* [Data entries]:
==*==
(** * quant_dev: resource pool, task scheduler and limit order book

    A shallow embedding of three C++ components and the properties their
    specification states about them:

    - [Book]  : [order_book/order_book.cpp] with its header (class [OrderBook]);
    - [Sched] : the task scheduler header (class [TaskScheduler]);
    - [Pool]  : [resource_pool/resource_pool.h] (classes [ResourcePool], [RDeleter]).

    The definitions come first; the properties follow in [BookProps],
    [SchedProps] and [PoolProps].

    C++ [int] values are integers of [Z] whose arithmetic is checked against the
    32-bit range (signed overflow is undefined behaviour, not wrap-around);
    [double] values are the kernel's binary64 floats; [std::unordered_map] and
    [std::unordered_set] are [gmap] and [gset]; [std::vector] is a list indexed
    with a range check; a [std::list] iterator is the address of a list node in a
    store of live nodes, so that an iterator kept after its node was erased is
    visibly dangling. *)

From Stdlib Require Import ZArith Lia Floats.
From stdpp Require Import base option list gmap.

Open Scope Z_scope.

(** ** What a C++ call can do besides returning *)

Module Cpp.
==*==
Copy all lines from the data that hold the word "header".

    - [Book]  : [order_book/order_book.cpp] with its header (class [OrderBook]);
    - [Sched] : the task scheduler header (class [TaskScheduler]);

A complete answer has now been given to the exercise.